*** Data provided ***
(* ===== verification/NetUrl.v ===== *)
(** What the sources use of Go's net/url: the printing of a URL with its
    escapes, its queries, and the name of a host without its port; and the
    pairs of a host and a port of package net. *)
From S2P Require Import Prelude.
From Stdlib Require Import ZArith Lia Ascii.
From stdpp Require Import base strings list.

Open Scope Z_scope.
Open Scope string_scope.

(** url.URL; the user information and the fragment as they are printed. *)
Record URL := mkURL {
  Scheme : string; Opaque : string; User : option string; Host : string;
  Path : string; RawPath : string; ForceQuery : bool; RawQuery : string; Fragment : string
}.

Definition zeroURL : URL := mkURL EmptyString EmptyString None EmptyString EmptyString EmptyString false EmptyString EmptyString.

Definition set_Scheme (x : string) (u : URL) : URL :=
  mkURL x (Opaque u) (User u) (Host u) (Path u) (RawPath u) (ForceQuery u) (RawQuery u) (Fragment u).
Definition set_Host (x : string) (u : URL) : URL :=
  mkURL (Scheme u) (Opaque u) (User u) x (Path u) (RawPath u) (ForceQuery u) (RawQuery u) (Fragment u).
Definition set_Path (x : string) (u : URL) : URL :=
  mkURL (Scheme u) (Opaque u) (User u) (Host u) x (RawPath u) (ForceQuery u) (RawQuery u) (Fragment u).
Definition set_Opaque (x : string) (u : URL) : URL :=
  mkURL (Scheme u) x (User u) (Host u) (Path u) (RawPath u) (ForceQuery u) (RawQuery u) (Fragment u).
Definition set_RawPath (x : string) (u : URL) : URL :=
  mkURL (Scheme u) (Opaque u) (User u) (Host u) (Path u) x (ForceQuery u) (RawQuery u) (Fragment u).
Definition set_RawQuery (x : string) (u : URL) : URL :=
  mkURL (Scheme u) (Opaque u) (User u) (Host u) (Path u) (RawPath u) (ForceQuery u) x (Fragment u).

(** ** Escapes *)

Inductive encoding := encodeHost | encodePath.

Definition one_of (s : string) (c : Ascii.ascii) : bool := existsb (fun d => bool_decide (c = d)) (String.list_ascii_of_string s).

Definition between (lo hi c : Ascii.ascii) : bool :=
  Nat.leb (Ascii.nat_of_ascii lo) (Ascii.nat_of_ascii c) && Nat.leb (Ascii.nat_of_ascii c) (Ascii.nat_of_ascii hi).

Definition alphanumeric (c : Ascii.ascii) : bool := between "a" "z" c || between "A" "Z" c || between "0" "9" c.

(** The quotation mark is the character 34. *)
Definition shouldEscape (mode : encoding) (c : Ascii.ascii) : bool :=
  if alphanumeric c then false
  else
    match mode with
    | encodeHost =>
        if one_of "!$&'()*+,;=:[]<>" c || bool_decide (c = "034"%char) then false
        else negb (one_of "-_.~" c)
    | encodePath =>
        if one_of "-_.~" c then false
        else if one_of "$&+,/:;=?@" c then bool_decide (c = "?"%char)
        else true
    end.

Definition hex_digit (n : nat) : Ascii.ascii := Ascii.ascii_of_nat (if Nat.ltb n 10 then 48 + n else 55 + n).

Fixpoint escape (mode : encoding) (s : string) : string :=
  match s with
  | EmptyString => EmptyString
  | String c s' =>
      if shouldEscape mode c then
        let n := Ascii.nat_of_ascii c in
        String "%" (String (hex_digit (n / 16)) (String (hex_digit (n mod 16)) (escape mode s')))
      else String c (escape mode s')
  end.

Definition unhex (c : Ascii.ascii) : option nat :=
  let n := Ascii.nat_of_ascii c in
  if between "0" "9" c then Some (n - 48)%nat
  else if between "a" "f" c then Some (n - 87)%nat
  else if between "A" "F" c then Some (n - 55)%nat
  else None.

(** unescape of a path; [None]: an escape that is not one. *)
Fixpoint unescape (s : string) : option string :=
  match s with
  | EmptyString => Some EmptyString
  | String "%" s' =>
      match s' with
      | String a (String b s'') =>
          match unhex a, unhex b with
          | Some x, Some y => String (Ascii.ascii_of_nat (16 * x + y)) <$> unescape s''
          | _, _ => None
          end
      | _ => None
      end
  | String c s' => String c <$> unescape s'
  end.

Definition validEncoded (s : string) : bool :=
  forallb (fun c => one_of "!$&'()*+,;=:@[]%" c || negb (shouldEscape encodePath c)) (String.list_ascii_of_string s).

Definition EscapedPath (u : URL) : string :=
  if bool_decide (RawPath u <> EmptyString) && validEncoded (RawPath u) && bool_decide (unescape (RawPath u) = Some (Path u))
  then RawPath u
  else if decide (Path u = "*") then "*" else escape encodePath (Path u).

(** ** Printing *)

(** A colon before the first slash. *)
Fixpoint colon_first (s : string) : bool :=
  match s with
  | EmptyString => false
  | String c s' => if decide (c = ":"%char) then true else if decide (c = "/"%char) then false else colon_first s'
  end.

Definition starts_with_slash (s : string) : bool := HasPrefix s "/".

Definition URLString (u : URL) : string :=
  let scheme := if decide (Scheme u = EmptyString) then EmptyString else Scheme u +:+ ":" in
  (if decide (Opaque u <> EmptyString) then scheme +:+ Opaque u
   else
     let authority :=
       if decide (Scheme u <> EmptyString \/ Host u <> EmptyString \/ User u <> None) then
         (if decide (Host u <> EmptyString \/ Path u <> EmptyString \/ User u <> None) then "//" else EmptyString) +:+
         (match User u with Some ui => ui +:+ "@" | None => EmptyString end) +:+ escape encodeHost (Host u)
       else EmptyString in
     let path := EscapedPath u in
     let slash :=
       if bool_decide (path <> EmptyString) && negb (starts_with_slash path) && bool_decide (Host u <> EmptyString)
       then "/" else EmptyString in
     let buf := scheme +:+ authority +:+ slash in
     buf +:+ (if bool_decide (buf = EmptyString) && colon_first path then "./" else EmptyString) +:+ path) +:+
  (if ForceQuery u || bool_decide (RawQuery u <> EmptyString) then "?" +:+ RawQuery u else EmptyString) +:+
  (if decide (Fragment u <> EmptyString) then "#" +:+ Fragment u else EmptyString).

(** ** Hostname *)

(** The parts before and after the last [c]. *)
Fixpoint rcut_at (c : Ascii.ascii) (s : string) : option (string * string) :=
  match s with
  | EmptyString => None
  | String d s' =>
      match rcut_at c s' with
      | Some (a, b) => Some (String d a, b)
      | None => if decide (d = c) then Some (EmptyString, s') else None
      end
  end.

Definition Hostname (u : URL) : string :=
  let host :=
    match rcut_at ":" (Host u) with
    | Some (h, port) => if forallb (between "0" "9") (String.list_ascii_of_string port) then h else Host u
    | None => Host u
    end in
  if HasPrefix host "[" && HasSuffix host "]" then String.substring 1 (String.length host - 2) host else host.

Definition Port (u : URL) : string :=
  match rcut_at ":" (Host u) with
  | Some (_, port) => if forallb (between "0" "9") (String.list_ascii_of_string port) then port else EmptyString
  | None => EmptyString
  end.

(** [net.SplitHostPort] and [net.JoinHostPort]; which error it is does not
    matter to the sources. *)
Definition SplitHostPort (hostport : string) : option (string * string) :=
  match rcut_at ":" hostport with
  | None => None
  | Some (before, port) =>
      if HasPrefix hostport "[" then
        match cut_at "]" hostport with
        | None => None
        | Some (inside, _) =>
            if decide (S (String.length inside) = String.length before) then
              if no_char "[" (drop_str 1 hostport) && no_char "]" (drop_str (S (String.length inside)) hostport)
              then Some (drop_str 1 inside, port) else None
            else None
        end
      else if no_char ":" before && no_char "[" hostport && no_char "]" hostport then Some (before, port)
      else None
  end.

Definition JoinHostPort (host port : string) : string :=
  if no_char ":" host then host +:+ ":" +:+ port else "[" +:+ host +:+ "]:" +:+ port.

(** ** Queries *)

Definition queryUnreserved (c : Ascii.ascii) : bool := alphanumeric c || one_of "-_.~" c.

Fixpoint QueryEscape (s : string) : string :=
  match s with
  | EmptyString => EmptyString
  | String c s' =>
      if queryUnreserved c then String c (QueryEscape s')
      else if decide (c = " "%char) then String "+" (QueryEscape s')
      else let n := Ascii.nat_of_ascii c in
           String "%" (String (hex_digit (n / 16)) (String (hex_digit (n mod 16)) (QueryEscape s')))
  end.

Fixpoint plus_to_space (s : string) : string :=
  match s with
  | EmptyString => EmptyString
  | String c s' => String (if decide (c = "+"%char) then " "%char else c) (plus_to_space s')
  end.

Definition QueryUnescape (s : string) : option string := unescape (plus_to_space s).

(** [u.Query().Get(name)]: a pair that cannot be unescaped is left out. *)
Definition query_pair (p : string) : option (string * string) :=
  let '(k, v) := match cut_at "=" p with Some kv => kv | None => (p, EmptyString) end in
  match QueryUnescape k, QueryUnescape v with Some k', Some v' => Some (k', v') | _, _ => None end.

Definition query_pairs (q : string) : list (string * string) :=
  omap (fun p => if decide (p = EmptyString) then None else query_pair p) (concat (map (fun x => Split x ";") (Split q "&"))).

Definition Query_Get (q name : string) : string :=
  match List.find (fun kv => bool_decide (kv.1 = name)) (query_pairs q) with Some kv => kv.2 | None => EmptyString end.

Definition RequestURI (u : URL) : string :=
  (if decide (Opaque u = EmptyString) then
     let p := EscapedPath u in if decide (p = EmptyString) then "/" else p
   else if HasPrefix (Opaque u) "//" then Scheme u +:+ ":" +:+ Opaque u else Opaque u) +:+
  (if ForceQuery u || bool_decide (RawQuery u <> EmptyString) then "?" +:+ RawQuery u else EmptyString).

(** ** Lemmas *)

Lemma unhex_hex_digit n : (n < 16)%nat -> unhex (hex_digit n) = Some n.
Proof. intros H. do 16 (destruct n as [|n]; [reflexivity|]). lia. Qed.

Lemma hex_digit_not_percent n : (n < 16)%nat -> hex_digit n <> "%"%char.
Proof. intros H. do 16 (destruct n as [|n]; [discriminate|]). lia. Qed.

Lemma percent_is_escaped mode : shouldEscape mode "%" = true.
Proof. by destruct mode. Qed.

(** Escaping loses nothing. *)
Lemma unescape_escape mode s : unescape (escape mode s) = Some s.
Proof.
  induction s as [|c s IH]; [done|]. cbn [escape]. destruct (shouldEscape mode c) eqn:E.
  - assert (Hn := Ascii.nat_ascii_bounded c). cbn [unescape]. cbn [Ascii.eqb]. cbv iota.
    rewrite !unhex_hex_digit by (try apply Nat.mod_upper_bound; try apply Nat.Div0.div_lt_upper_bound; lia). rewrite IH. cbn [fmap option_fmap option_map]. do 2 f_equal.
    rewrite <- Nat.div_mod_eq. apply Ascii.ascii_nat_embedding.
  - assert (Hc : c <> "%"%char) by (intros ->; by rewrite percent_is_escaped in E).
    transitivity (String c <$> unescape (escape mode s)); [|by rewrite IH].
    destruct c as [[] [] [] [] [] [] [] []]; try reflexivity. by destruct Hc.
Qed.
*** End of Data provided ***
Exercise description: Your task is to set down only the lines that run from the opening of the listing to the line with "x (ForceQuery u) (RawQuery u) (Fragment u).", both ends included, each unchanged.

Response below:
(* ===== verification/NetUrl.v ===== *)
(** What the sources use of Go's net/url: the printing of a URL with its
    escapes, its queries, and the name of a host without its port; and the
    pairs of a host and a port of package net. *)
From S2P Require Import Prelude.
From Stdlib Require Import ZArith Lia Ascii.
From stdpp Require Import base strings list.

Open Scope Z_scope.
Open Scope string_scope.

(** url.URL; the user information and the fragment as they are printed. *)
Record URL := mkURL {
  Scheme : string; Opaque : string; User : option string; Host : string;
  Path : string; RawPath : string; ForceQuery : bool; RawQuery : string; Fragment : string
}.

Definition zeroURL : URL := mkURL EmptyString EmptyString None EmptyString EmptyString EmptyString false EmptyString EmptyString.

Definition set_Scheme (x : string) (u : URL) : URL :=
  mkURL x (Opaque u) (User u) (Host u) (Path u) (RawPath u) (ForceQuery u) (RawQuery u) (Fragment u).
Definition set_Host (x : string) (u : URL) : URL :=
  mkURL (Scheme u) (Opaque u) (User u) x (Path u) (RawPath u) (ForceQuery u) (RawQuery u) (Fragment u).
Definition set_Path (x : string) (u : URL) : URL :=
  mkURL (Scheme u) (Opaque u) (User u) (Host u) x (RawPath u) (ForceQuery u) (RawQuery u) (Fragment u).
Definition set_Opaque (x : string) (u : URL) : URL :=
  mkURL (Scheme u) x (User u) (Host u) (Path u) (RawPath u) (ForceQuery u) (RawQuery u) (Fragment u).
Definition set_RawPath (x : string) (u : URL) : URL :=
  mkURL (Scheme u) (Opaque u) (User u) (Host u) (Path u) x (ForceQuery u) (RawQuery u) (Fragment u).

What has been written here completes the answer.